(** C5.  The ledger's filter does not put every expense in the quarter that
    its date writes.  West of Greenwich (up to 12 hours behind) an expense
    paid on the first of April of a four-digit year, under a filter set to
    that year and to nothing else but a quarter, is dropped for quarter 2,
    the quarter of April to June, and kept for quarter 1: the date is read
    as midnight UTC, and there it is still the thirty-first of March.  The
    report, which selects by the text of the date, has the same expense in
    quarter 2. *)
Theorem filterExpenses_misplaces_the_first_of_April
        `{Host} (year : Z) (e : Expense.t) :
  -720 ≤ tzOffset < 0 → 1000 ≤ year ≤ 9999 →
  Expense.datePaid e = Some (numberToString year ++ "-04-01")%string →
  Run.writtenOn e = Some (year, 4, 1)
  ∧ ExpenseManager.filterExpenses (Run.quarterOf year 2) [e] = []
  ∧ ExpenseManager.filterExpenses (Run.quarterOf year 1) [e] = [e]
  ∧ ∀ w, e ∈ Idb.getAll (expenses (stores w)) →
         ∃ run stats,
           Database.getQuarterlyStats year 2 = Some run
           ∧ run w = (Ok stats, w)
           ∧ e ∈ QuarterlyStats.expenses stats.
Proof.
  intros Htz Hy Hs.
  assert (Hp : parseIsoDate (numberToString year ++ "-04-01")
               = Some (year, 4, 1)).
  { destruct (bound_rank year "0" "4" "0" "1" 0 4 0 1 Hy
                eq_refl eq_refl eq_refl eq_refl) as (_ & _ & Hp0).
    refine (eq_trans Hp0 _). reflexivity. }
  assert (He : Run.writtenOn e = Some (year, 4, 1)).
  { unfold Run.writtenOn. rewrite Hs. exact Hp. }
  pose proof (localDate_west year Htz) as Hlocal.
  split; [exact He|]. split; [|split].
  - unfold ExpenseManager.filterExpenses. cbn [List.filter].
    destruct (ExpenseManager.keeps (Run.quarterOf year 2) e) eqn:Hk;
      [|reflexivity].
    apply (keeps_dated _ e year 4 1 He) in Hk as (_ & _ & Hdate).
    unfold Run.quarterOf in Hdate.
    cbn [ExpenseManager.Filter.dateFrom ExpenseManager.Filter.dateTo
         ExpenseManager.Filter.year ExpenseManager.Filter.quarter
         isEmpty negb andb] in Hdate.
    rewrite Hlocal in Hdate. cbn [fst snd] in Hdate. lia.
  - unfold ExpenseManager.filterExpenses. cbn [List.filter].
    destruct (ExpenseManager.keeps (Run.quarterOf year 1) e) eqn:Hk;
      [reflexivity|].
    apply not_true_iff_false in Hk. exfalso. apply Hk.
    apply (keeps_dated _ e year 4 1 He).
    split; [left; reflexivity|]. split; [left; reflexivity|].
    unfold Run.quarterOf.
    cbn [ExpenseManager.Filter.dateFrom ExpenseManager.Filter.dateTo
         ExpenseManager.Filter.year ExpenseManager.Filter.quarter
         isEmpty negb andb].
    rewrite Hlocal. cbn [fst snd]. lia.
  - intros w Hw.
    destruct (getQuarterlyStats_run year 2 w Hy ltac:(lia))
      as (run & stats & Hrun & Hrw & _ & Hin).
    exists run, stats. split; [exact Hrun|]. split; [exact Hrw|].
    apply (Hin e year 4 1 He). split; [exact Hw|]. lia.
Qed.

Lemma filterExpenses_misplaces_the_first_of_April_witness :
  -720 ≤ @tzOffset Sample.west < 0 ∧ 1000 ≤ 2024 ≤ 9999
  ∧ Expense.datePaid (Sample.paidOn "2024-04-01")
    = Some (numberToString 2024 ++ "-04-01")%string
  ∧ @ExpenseManager.filterExpenses Sample.west
      (ExpenseManager.Filter.mk "all" (Some 2024) (Some 2) "" "" "")
      [Sample.paidOn "2024-04-01"]
    = []
  ∧ @ExpenseManager.filterExpenses Sample.west
      (ExpenseManager.Filter.mk "all" (Some 2024) (Some 1) "" "" "")
      [Sample.paidOn "2024-04-01"]
    = [Sample.paidOn "2024-04-01"].
Proof.
  assert (Htz : -720 ≤ @tzOffset Sample.west < 0) by (cbn; lia).
  split; [exact Htz|]. split; [lia|]. split; [reflexivity|].
  destruct (@filterExpenses_misplaces_the_first_of_April Sample.west 2024
              (Sample.paidOn "2024-04-01") Htz ltac:(lia) eq_refl)
    as (_ & Hsecond & Hfirst & _).
  split; [exact Hsecond | exact Hfirst].
Defined.

(** X24.  On the dates as they are written, the ledger's filter is the
    conjunction of three predicates: an expense whose date is a date passes
    exactly when it is of the filter's category (or the filter is set to
    [all]), lies in the filter's period, and holds the search term without
    regard to case (or there is none).  The period is the range, both days
    included, when both of its ends are set, whatever year and quarter say,
    and in any time zone; else the year and, only under a year, the quarter
    of three months, at or east of Greenwich. *)
Theorem filterExpenses_by_category_date_and_search
        `{Host} (f : ExpenseManager.Filter.t) (l : list Expense.t)
        (e : Expense.t) :
  Run.dated e →
  (ExpenseManager.Filter.dateFrom f = ""%string
   ∨ ExpenseManager.Filter.dateTo f = ""%string
   ∨ (is_Some (Spec.dayOf (ExpenseManager.Filter.dateFrom f))
      ∧ is_Some (Spec.dayOf (ExpenseManager.Filter.dateTo f)))) →
  ((ExpenseManager.Filter.dateFrom f ≠ ""%string
    ∧ ExpenseManager.Filter.dateTo f ≠ ""%string)
   ∨ ExpenseManager.Filter.year f = None
   ∨ 0 ≤ tzOffset ≤ 840) →
  In e (ExpenseManager.filterExpenses f l)
  ↔ In e l ∧ Spec.inCategory f e ∧ Spec.inPeriod f e
    ∧ Spec.matchesSearch f e.
Proof.
  intros [t Ht] Hreadable Hzone.
  unfold Run.paidAt, newDate in Ht.
  destruct (Expense.datePaid e) as [paid|] eqn:Hpaid; [|discriminate Ht].
  cbn [mbind option_bind] in Ht.
  destruct (parseIsoDate paid) as [[[y m] d]|] eqn:Hp; [|discriminate Ht].
  assert (Hw : Run.writtenOn e = Some (y, m, d)).
  { unfold Run.writtenOn. rewrite Hpaid. exact Hp. }
  destruct (written_day e y m d Hw) as (Hday & Hparse & Hm & Hd).
  rewrite Hpaid in Hday, Hparse.
  unfold ExpenseManager.filterExpenses.
  rewrite filter_In, (keeps_dated f e y m d Hw).
  unfold Spec.inPeriod. rewrite Hpaid, Hday, Hparse.
  destruct (isEmpty (ExpenseManager.Filter.dateFrom f)) eqn:Hfrom;
    [apply isEmpty_true in Hfrom | apply isEmpty_false in Hfrom];
    cbn [negb andb];
    [|destruct (isEmpty (ExpenseManager.Filter.dateTo f)) eqn:Hto;
      [apply isEmpty_true in Hto | apply isEmpty_false in Hto]];
    cbn [negb andb].
  3:{ (* a range *)
    destruct Hreadable as [Hno | [Hno | [[first Hfirst] [last Hlast]]]];
      [contradiction | contradiction |].
    destruct (range_test f (days_from_civil y m d) first last Hfirst Hlast)
      as [_ ->].
    split.
    - intros (Hl & Hc & Hs & Hin). repeat (split; [assumption|]).
      split; [|exact Hs]. left.
      repeat (split; [assumption|]).
      exists (days_from_civil y m d), first, last. auto.
    - intros (Hl & Hc & [(_ & _ & p & f0 & l0 & Hp0 & Hf0 & Hl0 & Hin)
                        | [[Hno | Hno] _]] & Hs);
        [|contradiction | contradiction].
      repeat (split; [assumption|]).
      injection Hp0 as <-. rewrite Hfirst in Hf0. rewrite Hlast in Hl0.
      injection Hf0 as <-. injection Hl0 as <-. exact Hin. }
  all: assert (Hopen : ExpenseManager.Filter.dateFrom f = ""%string
                       ∨ ExpenseManager.Filter.dateTo f = ""%string)
         by auto.
  all: destruct (ExpenseManager.Filter.year f) as [year|] eqn:Hyear;
    [|split;
      [intros (Hl & Hc & Hs & _); repeat (split; [assumption|]);
       split; [right; auto | exact Hs]
      |intros (Hl & Hc & _ & Hs); auto]].
  all: assert (Heast : 0 ≤ tzOffset ≤ 840)
         by (destruct Hzone as [[Hf0 Ht0] | [Hnone | Heast]];
             [destruct Hopen; contradiction | discriminate Hnone
             | exact Heast]).
  all: rewrite (localDate_east y m d Heast Hm Hd); cbn [fst snd].
  all: split;
    [intros (Hl & Hc & Hs & <- & Hq); repeat (split; [assumption|]);
     split; [right; split; [exact Hopen|]; exists m, d; auto | exact Hs]
    |intros (Hl & Hc & [(Hf0 & Ht0 & _) | (_ & m' & d' & Heq & Hq)] & Hs);
     [destruct Hopen; contradiction|];
     injection Heq as <- <- <-; auto].
Qed.
(** C9, as amended.  When the decoder returns a nonzero code that is none
    of 1, 2, -1, -2, -32767, the harness prints nothing, calls [slp_free]
    not at all, and returns the code converted to [int]; that is the code
    itself whenever the code lies in the range of [int]. *)
Theorem unlisted_code_is_returned_silently :
  forall (P : Platform) (decoder : string -> decode_result)
         (prog path : string),
    code (decoder path) <> 0 ->
    ~ In (code (decoder path)) (map fst known_codes) ->
    main P decoder [prog; path]
    = ([Call_slp_new_from_file path], int_of_ssize P (code (decoder path)))
    /\ (0 < int_bits P ->
        INT_MIN P <= code (decoder path) <= INT_MAX P ->
        int_of_ssize P (code (decoder path)) = code (decoder path)).
Proof.
  intros P decoder prog path Hnz Hout.
  rewrite main_on_failure by exact Hnz.
  rewrite (report_unknown _ Hout). split; [reflexivity|].
  unfold INT_MIN, INT_MAX, int_of_ssize. intros Hbits Hfit.
  apply wrap_signed_in_range; lia.
Qed.

(** C9 as stated fails: with 64-bit [ssize_t] and 32-bit [int], the code
    2^32 is nonzero and none of the five listed codes, and [main] returns 0,
    not the code. *)
Lemma unlisted_code_is_not_returned_unchanged_on_LP64 :
  is_ssize_t LP64 (code (failing 4294967296))
  /\ code (failing 4294967296) <> 0
  /\ ~ In (code (failing 4294967296)) (map fst known_codes)
  /\ main LP64 (always (failing 4294967296)) ["cslp"; "a.slp"]%string
     = ([Call_slp_new_from_file "a.slp"], 0)
  /\ returned (main LP64 (always (failing 4294967296)) ["cslp"; "a.slp"]%string)
     <> code (failing 4294967296).
Proof.
  split; [vm_compute; split; congruence|].
  split; [vm_compute; congruence|].
  split; [simpl; intros H; repeat (destruct H as [H|H]; [discriminate|]);
          contradiction|].
  split; [reflexivity | vm_compute; congruence].
Qed.
(** The dictionary [send_message] builds is in the heap after the run,
    whatever became of the request, with the truncated strings in it. *)
Lemma send_message_dictionary salt tr uj room_id message from_name k v
    color notify w :
  exists d,
    heap (snd (send_message salt tr uj room_id message from_name k v
                 color notify w)) !! List.length (heap w) = Some d
    /\ d !! "from" = Some (SStr (slice_to 15 from_name))
    /\ d !! "message" = Some (SStr (slice_to 10000 message)).
Proof.
  rewrite send_message_run.
  rewrite bind_pure by (intros a w'; by destruct (py_truthy a)).
  set (d := message_parameters room_id message from_name color notify).
  set (w0 := World (heap w ++ [d]) (calls w) (logs w)).
  assert (known "message") as Hf by (right; by right).
  assert (live (Some (List.length (heap w))) w0) as Hl.
  { apply message_world_live. }
  assert (d !! "from" = Some (SStr (slice_to 15 from_name))) as Hfrom
    by apply parameters_from.
  assert (d !! "message" = Some (SStr (slice_to 10000 message))) as Hmsg
    by apply parameters_message.
  assert (default ∅ (heap w0 !! List.length (heap w)) = d) as Hd.
  { cbn. by rewrite lookup_last. }
  destruct (query_cases salt tr uj "message" k v "POST"
              (Some (List.length (heap w))) w0 Hf Hl)
    as [E | [[e E] | [(k' & p & e & _ & _ & E) | (k' & p & e & _ & _ & E)]]];
    rewrite E; clear E; cbn [data_world data_ref].
  - exists d. subst w0. cbn [snd heap]. by rewrite lookup_last.
  - exists d. subst w0. cbn [snd heap]. by rewrite lookup_last.
  - match goal with
    | |- context [execute tr ?rid ?ver ?f ?m ?url ?h ?q ?b ?w1] =>
        destruct (execute_effects tr rid ver f m url h q b w1) as [_ ->]
    end.
    rewrite Hd. subst w0. cbn [heap]. rewrite insert_last, lookup_last.
    eexists. split; [reflexivity |].
    by rewrite !lookup_insert_ne.
  - match goal with
    | |- context [execute tr ?rid ?ver ?f ?m ?url ?h ?q ?b ?w1] =>
        destruct (execute_effects tr rid ver f m url h q b w1) as [_ ->]
    end.
    exists d. subst w0. cbn [heap]. by rewrite lookup_last.
Qed.

(** C6: whatever [from_name] and [message] are, [send_message] puts into
    the dictionary it builds, under [from] and [message], exactly the
    first 15 characters of [from_name] and the first 10000 of [message]
    (the whole string when it is shorter).  Every request it hands to the
    transport carries these two values in its body, and with a supported
    version it hands over exactly one.  The run, result included, is the
    run on the truncated strings: nothing reports the truncation. *)
Theorem send_message_truncates salt tr uj room_id message from_name k v
    color notify w :
  let from' := slice_to 15 from_name in
  let message' := slice_to 10000 message in
  let run :=
    send_message salt tr uj room_id message from_name k v color notify w in
  (Z.of_nat (String.length from') <= 15
   /\ exists rest, from_name = from' +:+ rest)
  /\ (Z.of_nat (String.length message') <= 10000
      /\ exists rest, message = message' +:+ rest)
  /\ (exists sent,
        calls (snd run) = calls w ++ sent
        /\ forall req, req ∈ sent ->
             carries (req_data req) "from" (SStr from')
             /\ carries (req_data req) "message" (SStr message'))
  /\ run = send_message salt tr uj room_id message' from' k v color notify w
  /\ Z.of_nat (String.length from')
     = Z.min 15 (Z.of_nat (String.length from_name))
  /\ Z.of_nat (String.length message')
     = Z.min 10000 (Z.of_nat (String.length message))
  /\ (exists d,
        heap (snd run) !! List.length (heap w) = Some d
        /\ d !! "from" = Some (SStr from')
        /\ d !! "message" = Some (SStr message'))
  /\ (forall k' ver,
        credentials salt k v k' (SStr ver) -> supported ver ->
        exists req,
          calls (snd run) = calls w ++ [req]
          /\ req_method req = "POST"
          /\ carries (req_data req) "from" (SStr from')
          /\ carries (req_data req) "message" (SStr message')).
Proof.
  intros from' message' run. split_and!.
  - by apply slice_to_length.
  - apply substring_prefix.
  - by apply slice_to_length.
  - apply substring_prefix.
  - destruct (send_message_sends salt tr uj room_id message from_name k v
                color notify w) as (sent & Hsent & Hcases).
    exists sent. split; [exact Hsent |].
    intros req Hreq.
    destruct Hcases as [-> | (req' & -> & Hbody)]; [by apply elem_of_nil in Hreq |].
    apply list_elem_of_singleton in Hreq as ->.
    split; (eapply carried_member; [| done | exact Hbody]).
    + apply parameters_from.
    + apply parameters_message.
  - unfold run, from', message'. rewrite !send_message_run.
    unfold message_parameters, slice_to.
    by rewrite !substring_idem.
  - by apply slice_to_exact.
  - by apply slice_to_exact.
  - apply send_message_dictionary.
  - intros k' ver Hc Hv.
    destruct (send_message_request salt tr uj room_id message from_name k v k' ver
                color notify w Hc Hv) as (req & Hcalls & Hm & Hbody).
    exists req. split; [exact Hcalls |]. split; [exact Hm |].
    split; (eapply carried_member; [| done | exact Hbody]).
    + apply parameters_from.
    + apply parameters_message.
Qed.

Lemma send_message_truncates_witness :
  let run version :=
    send_message SaltUnbound (answering 204 None) join_paths (SInt 7)
      "Build is done" "The Build Server Number Two" (SStr "key") (SStr version)
      (SStr "yellow") (SBool false) world0 in
  (exists d,
     heap (snd (run "v3")) !! 0%nat = Some d
     /\ d !! "from" = Some (SStr "The Build Serve")
     /\ d !! "message" = Some (SStr "Build is done"))
  /\ (exists req,
        calls (snd (run "v1")) = [req]
        /\ req_method req = "POST"
        /\ carries (req_data req) "from" (SStr "The Build Serve")
        /\ carries (req_data req) "message" (SStr "Build is done")).
Proof.
  intros run. split.
  - exact (proj1 (proj2 (proj2 (proj2 (proj2 (proj2 (proj2
             (send_message_truncates SaltUnbound (answering 204 None) join_paths
                (SInt 7) "Build is done" "The Build Server Number Two"
                (SStr "key") (SStr "v3") (SStr "yellow") (SBool false)
                world0)))))))).
  - refine (proj2 (proj2 (proj2 (proj2 (proj2 (proj2 (proj2
             (send_message_truncates SaltUnbound (answering 204 None) join_paths
                (SInt 7) "Build is done" "The Build Server Number Two"
                (SStr "key") (SStr "v1") (SStr "yellow") (SBool false)
                world0)))))))
             (SStr "key") "v1" _ _).
    + intros w. reflexivity.
    + left. reflexivity.
Defined.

Assigned task
Could you copy each line in the listing above that includes the word "Hreq"?

Task solution
    intros req Hreq.
    destruct Hcases as [-> | (req' & -> & Hbody)]; [by apply elem_of_nil in Hreq |].
    apply list_elem_of_singleton in Hreq as ->.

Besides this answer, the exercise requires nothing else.